# Task item
The result should be every line in the data below that carries the string "contradiction".

# Data under study
(** X14.  A written block is stable: the loop run on the words of one of
    its blocks alone gives that block back, undivided. *)
Theorem blocks_are_stable (words : list Word) :
  Forall (fun g => groups g = [g]) (groups words).
Proof.
  apply group_words_Forall.
  - intros w. reflexivity.
  - intros first others w IH Hflag.
    apply (group_words_single_snoc w (first :: others) [] first others IH Hflag).
  - intros H. contradiction.
Qed.

(** X15.  What is written stays: the blocks a transcript gives, the last
    one apart, are the first blocks, with the same numbers, times and texts,
    of every transcript that goes on from it. *)
Theorem closed_blocks_stay (words more : list Word) :
  exists rest,
    srt_cues (words ++ more) = removelast (srt_cues words) ++ rest.
Proof.
  destruct words as [|w0 ws]; [exists (srt_cues more); reflexivity|].
  set (words := w0 :: ws).
  assert (Hopen : current_block_words (run_loop words initial_state) <> [])
    by (apply run_loop_open; discriminate).
  assert (E1 : srt_cues words
               = f (run_loop words initial_state)
                 ++ cues_from (srt_counter (run_loop words initial_state))
                      [current_block_words (run_loop words initial_state)]).
  { unfold srt_cues. change (create_speaker_srt words)
      with (flush (run_loop [] (run_loop words initial_state))).
    rewrite (proj1 (flush_run_loop [] _)).
    destruct (current_block_words (run_loop words initial_state));
      [contradiction | reflexivity]. }
  assert (E2 : srt_cues (words ++ more)
               = f (run_loop words initial_state)
                 ++ cues_from (srt_counter (run_loop words initial_state))
                      (group_words
                         (current_block_words (run_loop words initial_state))
                         more)).
  { unfold srt_cues. change (create_speaker_srt (words ++ more))
      with (flush (run_loop (words ++ more) initial_state)).
    rewrite run_loop_app. apply (proj1 (flush_run_loop more _)). }
  rewrite E1, E2.
  destruct (current_block_words (run_loop words initial_state))
    as [|first others]; [contradiction|].
  cbn [cues_from]. rewrite removelast_last. eexists. reflexivity.
Qed.

End LoopStability.

(** * The written file *)

Section FileFacts.

Local Open Scope Z_scope.








End FileFacts.

(** * The accuracy of the time stamps *)

Section StampFacts.

Local Open Scope Z_scope.

(** The quotient of a positive number of milliseconds below [2 ^ 53] by
    1000: a full mantissa [m] at the exponent [- K], at most half a unit of
    the last place away from the exact quotient. *)
Lemma true_div_1000_small (a : Z) :
  0 < a < 2 ^ 53 ->
  exists m K,
    9 <= K <= 62 /\ 2 ^ 52 <= Zpos m < 2 ^ 53
    /\ Binary64.true_div a 1000 = S754_finite false m (- K)
    /\ -500 <= 1000 * Zpos m - a * 2 ^ K <= 500.
Proof.
  intros Ha.
  destruct (true_div_1000_round a ltac:(lia))
    as (s & k & q & R & m & e & Hs & Hk & Hq & Hbr & Hdown & Hup & Htie
        & HR & Hme & Hdiv).
  rewrite Z.abs_eq in Hbr, Hdown, Hup, Htie by lia.
  assert (HX : 0 < 2 ^ k) by (apply Z.pow_pos_nonneg; lia).
  assert (HY : 0 < 2 ^ s) by (apply Z.pow_pos_nonneg; lia).
  assert (HK9 : k + 61 < 53 + s).
  { apply pow2_lt_exp; [lia|]. rewrite !pow2_split by lia.
    change (2 ^ 61) with 2305843009213693952.
    assert (H1 : 1000 * 2 ^ k * 2 ^ 52 <= 1000 * 2 ^ k * q)
      by (apply Z.mul_le_mono_nonneg_l; lia).
    assert (H2 : a * 2 ^ s < 2 ^ 53 * 2 ^ s)
      by (apply Z.mul_lt_mono_pos_r; lia).
    change (2 ^ 52) with 4503599627370496 in H1.
    change (2 ^ 53) with 9007199254740992 in H2 |- *.
    clear - H1 H2 Hbr HX. lia. }
  assert (HK62 : s < k + 63).
  { apply pow2_lt_exp; [lia|]. rewrite pow2_split by lia.
    change (2 ^ 63) with 9223372036854775808.
    assert (H1 : 1000 * 2 ^ k * (q + 1) <= 1000 * 2 ^ k * 2 ^ 53)
      by (apply Z.mul_le_mono_nonneg_l; lia).
    assert (H2 : 1 * 2 ^ s <= a * 2 ^ s)
      by (apply Z.mul_le_mono_nonneg_r; lia).
    change (2 ^ 53) with 9007199254740992 in H1.
    clear - H1 H2 Hbr HX. lia. }
  set (K := s - k).
  assert (HKr : 9 <= K <= 62) by (unfold K; lia).
  assert (HZ : 512 <= 2 ^ K).
  { change 512 with (2 ^ 9). apply Z.pow_le_mono_r; lia. }
  assert (Es : 2 ^ s = 2 ^ K * 2 ^ k).
  { rewrite <- pow2_split by lia. f_equal. unfold K. lia. }
  rewrite Es in Hbr, Hdown, Hup, Htie.
  set (X := 2 ^ k) in *. set (Z := 2 ^ K) in *.
  set (d := a * Z - 1000 * q).
  assert (Ed : a * (Z * X) - 1000 * X * q = X * d) by (unfold d; ring).
  rewrite Ed in Hdown, Hup, Htie.
  assert (Hd : 0 <= d < 1000).
  { assert (H1 : X * (1000 * q) <= X * (a * Z)).
    { replace (X * (1000 * q)) with (1000 * X * q) by ring.
      replace (X * (a * Z)) with (a * (Z * X)) by ring. lia. }
    assert (H2 : X * (a * Z) < X * (1000 * (q + 1))).
    { replace (X * (1000 * (q + 1))) with (1000 * X * (q + 1)) by ring.
      replace (X * (a * Z)) with (a * (Z * X)) by ring. lia. }
    apply Z.mul_le_mono_pos_l in H1; [|exact HX].
    apply Z.mul_lt_mono_pos_l in H2; [|exact HX].
    unfold d. lia. }
  assert (Herr : -500 <= 1000 * R - a * Z <= 500).
  { destruct (Z.lt_trichotomy d 500) as [Hlt|[Heq|Hgt]].
    - rewrite Hdown.
      + unfold d in *. lia.
      + assert (X * d < X * 500) by (apply Z.mul_lt_mono_pos_l; lia). lia.
    - unfold d in *. lia.
    - rewrite Hup.
      + unfold d in *. lia.
      + assert (X * 500 < X * d) by (apply Z.mul_lt_mono_pos_l; lia). lia. }
  assert (HR53 : R < 2 ^ 53).
  { destruct (Z_lt_le_dec R (2 ^ 53)) as [H|H]; [exact H|]. exfalso.
    assert (ER : R = 2 ^ 53) by lia.
    assert (Hgap : 0 < 1000 * 2 ^ 53 - a * Z <= 500).
    { unfold d in Hd. rewrite ER in Herr.
      assert (q + 1 = 2 ^ 53) by lia. lia. }
    destruct (Z_le_gt_dec K 53) as [HK|HK].
    - assert (E53 : 2 ^ 53 = Z * 2 ^ (53 - K)).
      { unfold Z. rewrite <- pow2_split by lia. f_equal. lia. }
      rewrite E53 in Hgap.
      replace (1000 * (Z * 2 ^ (53 - K)) - a * Z)
        with (Z * (1000 * 2 ^ (53 - K) - a)) in Hgap by ring.
      set (t := 1000 * 2 ^ (53 - K) - a) in *.
      assert (0 < t).
      { destruct (Z_lt_le_dec 0 t) as [Ht|Ht]; [exact Ht|].
        assert (Z * t <= Z * 0) by (apply Z.mul_le_mono_nonneg_l; lia). lia. }
      assert (Z * 1 <= Z * t) by (apply Z.mul_le_mono_nonneg_l; lia). lia.
    - assert (EZ : Z = 2 ^ 53 * 2 ^ (K - 53)).
      { unfold Z. rewrite <- pow2_split by lia. f_equal. lia. }
      rewrite EZ in Hgap.
      replace (1000 * 2 ^ 53 - a * (2 ^ 53 * 2 ^ (K - 53)))
        with (2 ^ 53 * (1000 - a * 2 ^ (K - 53))) in Hgap by ring.
      set (t := 1000 - a * 2 ^ (K - 53)) in *.
      assert (0 < t).
      { destruct (Z_lt_le_dec 0 t) as [Ht|Ht]; [exact Ht|].
        assert (2 ^ 53 * t <= 2 ^ 53 * 0)
          by (apply Z.mul_le_mono_nonneg_l; lia). lia. }
      assert (2 ^ 53 * 1 <= 2 ^ 53 * t)
        by (apply Z.mul_le_mono_nonneg_l; lia).
      change (2 ^ 53) with 9007199254740992 in *. lia. }
  assert (Em : m = R /\ e = - K).
  { destruct Hme as [(_ & -> & ->)|(HR' & _)]; [unfold K; lia | lia]. }
  destruct Em as [-> ->].
  exists (Z.to_pos R), K.
  replace (- K <=? 971) with true in Hdiv by (symmetry; apply Z.leb_le; lia).
  replace (a <? 0) with false in Hdiv by (symmetry; apply Z.ltb_ge; lia).
  rewrite Z2Pos.id by lia.
  split; [exact HKr|]. split; [lia|]. split; [exact Hdiv | exact Herr].
Qed.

# Answer to this exercise
  - intros H. contradiction.
      [contradiction | reflexivity]. }
    as [|first others]; [contradiction|].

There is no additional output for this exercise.